- _Task instructions_: Set down, please, without alteration, the lines of the entries below from the first through the one containing "(** X30: the".

- _Records from a data collection_:
+===+

(** ** The control under the pointer *)

Lemma control_loop_spec (p gc : vec2) (corners : list vec2) :
  ∃ con c, control_loop p gc corners = (con, gc, c) ∧
    ((con = FreeTranslation ∧ c = gc ∧ Forall (λ c', near p c' = false) corners) ∨
     (∃ before after,
        corners = before ++ c :: after ∧
        Forall (λ c', near p c' = false) before ∧
        near p c = true ∧ con = cornerControl gc c)).
Proof.
  induction corners as [|c0 rest IH]; cbn [control_loop].
  { exists FreeTranslation, gc. split; [done|]. left.
    split; [done|]. split; [done|]. apply Forall_nil_2. }
  destruct (near p c0) eqn:Hnear.
  - exists (cornerControl gc c0), c0. split; [done|]. right.
    exists [], rest. split; [done|]. split; [apply Forall_nil_2|]. by split.
  - destruct IH as (con & c & Hrun & [(-> & -> & Hall)|(before & after & -> & Hb & Hc & ->)]).
    + exists FreeTranslation, gc. split; [done|]. left.
      split; [done|]. split; [done|]. by apply Forall_cons.
    + exists (cornerControl gc c), c. split; [done|]. right.
      exists (c0 :: before), after. split; [done|].
      split; [by apply Forall_cons|]. by split.
Qed.

Lemma cornerControl_is_corner (gc c : vec2) :
  cornerControl gc c = TopLeftCorner ∨ cornerControl gc c = TopRightCorner ∨
  cornerControl gc c = BotLeftCorner ∨ cornerControl gc c = BotRightCorner.
Proof. unfold cornerControl. repeat case_match; tauto. Qed.

(** X30: the hit test of the manipulator.  For no corners [control] raises
    (the centre is a division by their number); otherwise it answers the
    centre and either the first corner, in the order given, that lies
    within 25 pixels of the pointer on both axes, with the corner control of
    the side of the centre it is on, or, when no corner is that near, free
    translation with the centre as its corner.  It never answers
    [NoControl], so the cursor [move] sets is never the question mark. *)
Theorem control_hit_test (corners : list vec2) (p : vec2) :
  match control corners p with
  | Raise => corners = []
  | Ok (con, gc, c) =>
      corners ≠ [] ∧ computeGC corners = Ok gc ∧
      con ≠ NoControl ∧ moveCursor con ≠ WhatsThisCursor ∧
      ((con = FreeTranslation ∧ c = gc ∧
        Forall (λ c', near p c' = false) corners) ∨
       (∃ before after,
          corners = before ++ c :: after ∧
          Forall (λ c', near p c' = false) before ∧
          near p c = true ∧ con = cornerControl gc c ∧
          (con = TopLeftCorner ∨ con = TopRightCorner ∨
           con = BotLeftCorner ∨ con = BotRightCorner)))
  end.
Proof.
  unfold control. destruct (computeGC corners) as [gc|] eqn:Hgc.
  - assert (Hne : corners ≠ []).
    { intros ->. unfold computeGC in Hgc. by rewrite bool_decide_true in Hgc. }
    destruct (control_loop_spec p gc corners) as (con & c & -> & Hcase).
    split; [done|]. split; [done|].
    destruct Hcase as [(-> & -> & Hall)|(before & after & Hsplit & Hb & Hc & Hcon)].
    + split; [done|]. split; [done|]. left. by split.
    + pose proof (cornerControl_is_corner gc c) as Hcorner. rewrite <- Hcon in Hcorner.
      split; [|split].
      * intros ->. destruct Hcorner as [?|[?|[?|?]]]; done.
      * destruct Hcorner as [Hc'|[Hc'|[Hc'|Hc']]]; by rewrite Hc'.
      * right. exists before, after. split; [done|]. split; [done|].
        split; [done|]. by split.
  - unfold computeGC in Hgc. by case_bool_decide.
Qed.
(** ** Control flow *)

(** [for (let i = start; i < start + n; i++) body]. *)
Fixpoint for_range {S : Type} (n : nat) (i : Z) (body : Z -> S -> S) (s : S) : S :=
  match n with
  | O => s
  | S n' => for_range n' (i + 1) body (body i s)
  end.

(** A completion is normal, or abrupt when an exception was thrown. *)
Inductive completion (A : Type) : Type :=
| Normal (a : A)
| Throw.
Arguments Normal {A} a.
Arguments Throw {A}.

#[global] Instance completion_ret : MRet completion := fun A a => Normal a.
#[global] Instance completion_bind : MBind completion := fun A B k c =>
  match c with
  | Normal a => k a
  | Throw => Throw
  end.

(** The same loop with a body that may throw: the first throw leaves it. *)
Fixpoint for_range_try {S : Type} (n : nat) (i : Z) (body : Z -> S -> completion S) (s : S)
  : completion S :=
  match n with
  | O => Normal s
  | S n' => s' ← body i s; for_range_try n' (i + 1) body s'
  end.

(** ** types.ts *)

Definition FRAME_SIZE : Z := 2048.
Definition MAX_FRAMES : Z := 256.

(** A frame: [FRAME_SIZE] binary32 samples. *)
Definition is_frame (buffer : Float32Array) : Prop :=
  length buffer = Z.to_nat FRAME_SIZE /\ f32_array_valid buffer.

(** ** utils/audioUtils.ts *)

(** What a call of the function built from a formula does: it returns a
    value, taken here after its conversion to a number, or it throws. *)
Definition jsfun := num -> num -> num -> num -> completion num.

Section AudioUtils.

(** The host's [Math.sin], and the [Function] constructor applied to the
    parameter names and [return <formula>]: [None] when it throws a
    SyntaxError. *)
Variable Math_sin : num -> num.
Variable new_Function : string -> option jsfun.

Definition generateSine : Float32Array :=
  for_range (Z.to_nat FRAME_SIZE) 0
    (fun i buffer =>
       f32_set buffer i (Math_sin ((of_Z i / of_Z FRAME_SIZE) * PI * two)%num))
    (new_Float32Array FRAME_SIZE).

Definition generateSaw : Float32Array :=
  for_range (Z.to_nat FRAME_SIZE) 0
    (fun i buffer =>
       f32_set buffer i (one - (two * of_Z i) / of_Z FRAME_SIZE)%num)
    (new_Float32Array FRAME_SIZE).

(** The three statements under "Hard clip to prevent massive numbers". *)
Definition hard_clip (val : num) : num :=
  let val := if isNaN val then zero else val in
  let val := if gtb val one then one else val in
  let val := if ltb val (neg one) then neg one else val in
  val.

(** The call [func(x, t, i, FRAME_SIZE)] of iteration [i]. *)
Definition formula_call (func : jsfun) (i : Z) : completion num :=
  let t := (of_Z i / of_Z FRAME_SIZE)%num in
  let x := (t * PI * two)%num in
  func x t (of_Z i) (of_Z FRAME_SIZE).

(** One iteration of the loop of [generateFromFormula]. *)
Definition formula_sample (func : jsfun) (i : Z) (buffer : Float32Array)
  : completion Float32Array :=
  val ← formula_call func i;
  Normal (f32_set buffer i (hard_clip val)).

(** The body of the [try] block. *)
Definition formula_try (formula : string) (buffer : Float32Array)
  : completion Float32Array :=
  func ← match new_Function formula with
         | Some f => Normal f
         | None => Throw
         end;
  for_range_try (Z.to_nat FRAME_SIZE) 0 (formula_sample func) buffer.

(** The result is the returned buffer together with the messages written
    with [console.error]. *)
Definition generateFromFormula (formula : string) : Float32Array * list string :=
  let buffer := new_Float32Array FRAME_SIZE in
  match formula_try formula buffer with
  | Normal buffer => (buffer, [])
  | Throw => (generateSine, ["Formula error"%string])
  end.

Definition normalizeBuffer (buffer : Float32Array) : Float32Array :=
  let maxAmp :=
    for_range (length buffer) 0
      (fun i maxAmp =>
         let abs := Num.abs (f32_get buffer i) in
         if gtb abs maxAmp then abs else maxAmp)
      zero in
  if gtb maxAmp lit_0_0001 then
    let scaler := (one / maxAmp)%num in
    for_range (length buffer) 0
      (fun i buffer => f32_set buffer i (f32_get buffer i * scaler)%num)
      buffer
  else buffer.

(** The inner loop of [generateFromHarmonics]: one partial added to the
    whole buffer. *)
Definition add_harmonic (amp harmonicNum : num) (buffer : Float32Array) : Float32Array :=
  for_range (Z.to_nat FRAME_SIZE) 0
    (fun i buffer =>
       f32_set buffer i
         (f32_get buffer i
          + amp * Math_sin ((of_Z i / of_Z FRAME_SIZE) * PI * two * harmonicNum))%num)
    buffer.

(** The outer loop, over the indices [h] of the amplitudes still to do. *)
Fixpoint harmonics_loop (harmonics : list num) (h : Z) (buffer : Float32Array)
  : Float32Array :=
  match harmonics with
  | [] => buffer
  | amp :: rest =>
      if eqb amp zero then harmonics_loop rest (h + 1) buffer
      else
        let harmonicNum := of_Z (h + 1) in
        harmonics_loop rest (h + 1) (add_harmonic amp harmonicNum buffer)
  end.

Definition generateFromHarmonics (harmonics : list num) : Float32Array :=
  let buffer := new_Float32Array FRAME_SIZE in
  normalizeBuffer (harmonics_loop harmonics 0 buffer).

(** The reference the harmonic generator is compared with: the same sum,
    partial by partial, with no amplitude skipped, then normalised. *)
Fixpoint harmonics_loop_reference (buffer : Float32Array) (harmonics : list num) (h : Z)
  {struct harmonics} : Float32Array :=
  match harmonics with
  | [] => buffer
  | amp :: rest =>
      harmonics_loop_reference (add_harmonic amp (of_Z (h + 1)) buffer) rest (h + 1)
  end.

Definition generateFromHarmonics_reference (harmonics : list num) : Float32Array :=
  normalizeBuffer (harmonics_loop_reference (new_Float32Array FRAME_SIZE) harmonics 0).

Definition interpolateFrames (frameA frameB : Float32Array) (mix : num) : Float32Array :=
  for_range (Z.to_nat FRAME_SIZE) 0
    (fun i result =>
       f32_set result i (f32_get frameA i * (one - mix) + f32_get frameB i * mix)%num)
    (new_Float32Array FRAME_SIZE).

End AudioUtils.

(** The peak the first loop of [normalizeBuffer] finds. *)
Definition peak (buffer : Float32Array) : num :=
  for_range (length buffer) 0
    (fun i maxAmp =>
       let abs := Num.abs (f32_get buffer i) in
       if gtb abs maxAmp then abs else maxAmp)
    zero.

(** *** WAV export *)

(** A byte is an integer in [0, 256); an [ArrayBuffer] is zero-filled. *)
Abbreviation ArrayBuffer := (list Z).

Definition new_ArrayBuffer (n : Z) : ArrayBuffer := replicate (Z.to_nat n) 0.

(** The [n] low bytes of [v], least significant first. *)
Fixpoint le_bytes (n : nat) (v : Z) : list Z :=
  match n with
  | O => []
  | S n' => v mod 256 :: le_bytes n' (v / 256)
  end.

Fixpoint write_bytes (view : ArrayBuffer) (offset : nat) (bs : list Z) : ArrayBuffer :=
  match bs with
  | [] => view
  | b :: bs' => write_bytes (<[offset := b]> view) (S offset) bs'
  end.

(** The setters of a [DataView] over the whole buffer: a write that does not
    fit throws a RangeError. *)
Definition view_set (view : ArrayBuffer) (offset : Z) (bs : list Z) : completion ArrayBuffer :=
  if (0 <=? offset) && (offset + Z.of_nat (length bs) <=? Z.of_nat (length view))
  then Normal (write_bytes view (Z.to_nat offset) bs)
  else Throw.

Definition setUint8 (view : ArrayBuffer) (offset value : Z) : completion ArrayBuffer :=
  view_set view offset (le_bytes 1 value).

(** With [littleEndian = true], as at every call site. *)
Definition setUint16 (view : ArrayBuffer) (offset value : Z) : completion ArrayBuffer :=
  view_set view offset (le_bytes 2 value).

Definition setUint32 (view : ArrayBuffer) (offset value : Z) : completion ArrayBuffer :=
  view_set view offset (le_bytes 4 value).

Section WavExport.

(** The host's encoding of the NaNs the encoder writes: [NaN_bits offset] is
    what it stores for the NaN written at [offset] of the file. *)
Variable NaN_bits : Z -> Z.

Definition setFloat32 (view : ArrayBuffer) (offset : Z) (value : num) : completion ArrayBuffer :=
  view_set view offset (le_bytes 4 (F32.bits (NaN_bits offset) (F32.of_num value))).

Definition charCode (c : Ascii.ascii) : Z := Z.of_N (Ascii.N_of_ascii c).

(** [writeString]: the loop over the characters, [i] the current index. *)
Fixpoint writeString_from (view : ArrayBuffer) (offset : Z) (str : string) (i : Z)
  : completion ArrayBuffer :=
  match str with
  | EmptyString => Normal view
  | String c rest =>
      view ← setUint8 view (offset + i) (charCode c);
      writeString_from view offset rest (i + 1)
  end.

Definition writeString (view : ArrayBuffer) (offset : Z) (str : string)
  : completion ArrayBuffer :=
  writeString_from view offset str 0.

(** [frames.forEach(body)] with the state the body updates. *)
Fixpoint forEach_try {A S : Type} (l : list A) (body : A -> S -> completion S) (s : S)
  : completion S :=
  match l with
  | [] => Normal s
  | a :: l' => s' ← body a s; forEach_try l' body s'
  end.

+===+

- _Response area_:
(** ** The control under the pointer *)

Lemma control_loop_spec (p gc : vec2) (corners : list vec2) :
  ∃ con c, control_loop p gc corners = (con, gc, c) ∧
    ((con = FreeTranslation ∧ c = gc ∧ Forall (λ c', near p c' = false) corners) ∨
     (∃ before after,
        corners = before ++ c :: after ∧
        Forall (λ c', near p c' = false) before ∧
        near p c = true ∧ con = cornerControl gc c)).
Proof.
  induction corners as [|c0 rest IH]; cbn [control_loop].
  { exists FreeTranslation, gc. split; [done|]. left.
    split; [done|]. split; [done|]. apply Forall_nil_2. }
  destruct (near p c0) eqn:Hnear.
  - exists (cornerControl gc c0), c0. split; [done|]. right.
    exists [], rest. split; [done|]. split; [apply Forall_nil_2|]. by split.
  - destruct IH as (con & c & Hrun & [(-> & -> & Hall)|(before & after & -> & Hb & Hc & ->)]).
    + exists FreeTranslation, gc. split; [done|]. left.
      split; [done|]. split; [done|]. by apply Forall_cons.
    + exists (cornerControl gc c), c. split; [done|]. right.
      exists (c0 :: before), after. split; [done|].
      split; [by apply Forall_cons|]. by split.
Qed.

Lemma cornerControl_is_corner (gc c : vec2) :
  cornerControl gc c = TopLeftCorner ∨ cornerControl gc c = TopRightCorner ∨
  cornerControl gc c = BotLeftCorner ∨ cornerControl gc c = BotRightCorner.
Proof. unfold cornerControl. repeat case_match; tauto. Qed.

(** X30: the hit test of the manipulator.  For no corners [control] raises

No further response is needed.